Description of the task -
The answer must repeat each line of the material exactly.

Data listing -
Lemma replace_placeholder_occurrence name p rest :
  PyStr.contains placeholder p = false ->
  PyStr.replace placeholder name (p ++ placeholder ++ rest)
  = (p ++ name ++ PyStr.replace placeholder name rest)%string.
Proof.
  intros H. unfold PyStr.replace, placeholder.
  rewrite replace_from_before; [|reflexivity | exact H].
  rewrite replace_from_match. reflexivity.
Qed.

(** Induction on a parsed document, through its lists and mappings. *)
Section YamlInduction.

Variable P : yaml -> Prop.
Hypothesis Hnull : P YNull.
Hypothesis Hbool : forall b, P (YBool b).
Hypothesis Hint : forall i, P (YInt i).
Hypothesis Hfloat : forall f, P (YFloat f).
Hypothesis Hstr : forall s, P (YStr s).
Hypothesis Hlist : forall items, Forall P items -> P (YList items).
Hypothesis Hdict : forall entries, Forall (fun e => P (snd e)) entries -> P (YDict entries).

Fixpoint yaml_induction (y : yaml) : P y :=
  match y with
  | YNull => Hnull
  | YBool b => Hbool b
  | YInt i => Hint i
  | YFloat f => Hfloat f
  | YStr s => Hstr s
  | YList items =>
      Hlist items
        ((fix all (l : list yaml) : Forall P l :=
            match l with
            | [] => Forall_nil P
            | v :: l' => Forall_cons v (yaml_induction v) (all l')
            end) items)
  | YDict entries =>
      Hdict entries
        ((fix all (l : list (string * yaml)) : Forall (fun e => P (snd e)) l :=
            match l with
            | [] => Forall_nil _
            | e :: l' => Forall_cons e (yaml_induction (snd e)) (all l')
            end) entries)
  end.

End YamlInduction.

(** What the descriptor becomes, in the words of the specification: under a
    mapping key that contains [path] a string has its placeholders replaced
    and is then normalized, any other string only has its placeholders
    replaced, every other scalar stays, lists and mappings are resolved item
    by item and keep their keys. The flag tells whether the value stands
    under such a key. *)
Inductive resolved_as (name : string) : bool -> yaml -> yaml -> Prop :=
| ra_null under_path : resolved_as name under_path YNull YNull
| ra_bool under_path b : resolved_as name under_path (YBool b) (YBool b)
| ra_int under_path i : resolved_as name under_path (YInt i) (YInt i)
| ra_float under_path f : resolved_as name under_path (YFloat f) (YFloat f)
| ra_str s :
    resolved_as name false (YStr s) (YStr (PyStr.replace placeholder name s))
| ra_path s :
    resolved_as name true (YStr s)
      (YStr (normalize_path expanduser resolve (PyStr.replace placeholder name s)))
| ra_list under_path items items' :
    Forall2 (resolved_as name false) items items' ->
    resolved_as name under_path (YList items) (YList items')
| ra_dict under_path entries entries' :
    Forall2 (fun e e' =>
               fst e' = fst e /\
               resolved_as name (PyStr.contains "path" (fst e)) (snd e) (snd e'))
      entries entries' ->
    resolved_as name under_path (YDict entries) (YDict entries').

Reply -
Lemma replace_placeholder_occurrence name p rest :
  PyStr.contains placeholder p = false ->
  PyStr.replace placeholder name (p ++ placeholder ++ rest)
  = (p ++ name ++ PyStr.replace placeholder name rest)%string.
Proof.
  intros H. unfold PyStr.replace, placeholder.
  rewrite replace_from_before; [|reflexivity | exact H].
  rewrite replace_from_match. reflexivity.
Qed.

(** Induction on a parsed document, through its lists and mappings. *)
Section YamlInduction.

Variable P : yaml -> Prop.
Hypothesis Hnull : P YNull.
Hypothesis Hbool : forall b, P (YBool b).
Hypothesis Hint : forall i, P (YInt i).
Hypothesis Hfloat : forall f, P (YFloat f).
Hypothesis Hstr : forall s, P (YStr s).
Hypothesis Hlist : forall items, Forall P items -> P (YList items).
Hypothesis Hdict : forall entries, Forall (fun e => P (snd e)) entries -> P (YDict entries).

Fixpoint yaml_induction (y : yaml) : P y :=
  match y with
  | YNull => Hnull
  | YBool b => Hbool b
  | YInt i => Hint i
  | YFloat f => Hfloat f
  | YStr s => Hstr s
  | YList items =>
      Hlist items
        ((fix all (l : list yaml) : Forall P l :=
            match l with
            | [] => Forall_nil P
            | v :: l' => Forall_cons v (yaml_induction v) (all l')
            end) items)
  | YDict entries =>
      Hdict entries
        ((fix all (l : list (string * yaml)) : Forall (fun e => P (snd e)) l :=
            match l with
            | [] => Forall_nil _
            | e :: l' => Forall_cons e (yaml_induction (snd e)) (all l')
            end) entries)
  end.

End YamlInduction.

(** What the descriptor becomes, in the words of the specification: under a
    mapping key that contains [path] a string has its placeholders replaced
    and is then normalized, any other string only has its placeholders
    replaced, every other scalar stays, lists and mappings are resolved item
    by item and keep their keys. The flag tells whether the value stands
    under such a key. *)
Inductive resolved_as (name : string) : bool -> yaml -> yaml -> Prop :=
| ra_null under_path : resolved_as name under_path YNull YNull
| ra_bool under_path b : resolved_as name under_path (YBool b) (YBool b)
| ra_int under_path i : resolved_as name under_path (YInt i) (YInt i)
| ra_float under_path f : resolved_as name under_path (YFloat f) (YFloat f)
| ra_str s :
    resolved_as name false (YStr s) (YStr (PyStr.replace placeholder name s))
| ra_path s :
    resolved_as name true (YStr s)
      (YStr (normalize_path expanduser resolve (PyStr.replace placeholder name s)))
| ra_list under_path items items' :
    Forall2 (resolved_as name false) items items' ->
    resolved_as name under_path (YList items) (YList items')
| ra_dict under_path entries entries' :
    Forall2 (fun e e' =>
               fst e' = fst e /\
               resolved_as name (PyStr.contains "path" (fst e)) (snd e) (snd e'))
      entries entries' ->
    resolved_as name under_path (YDict entries) (YDict entries').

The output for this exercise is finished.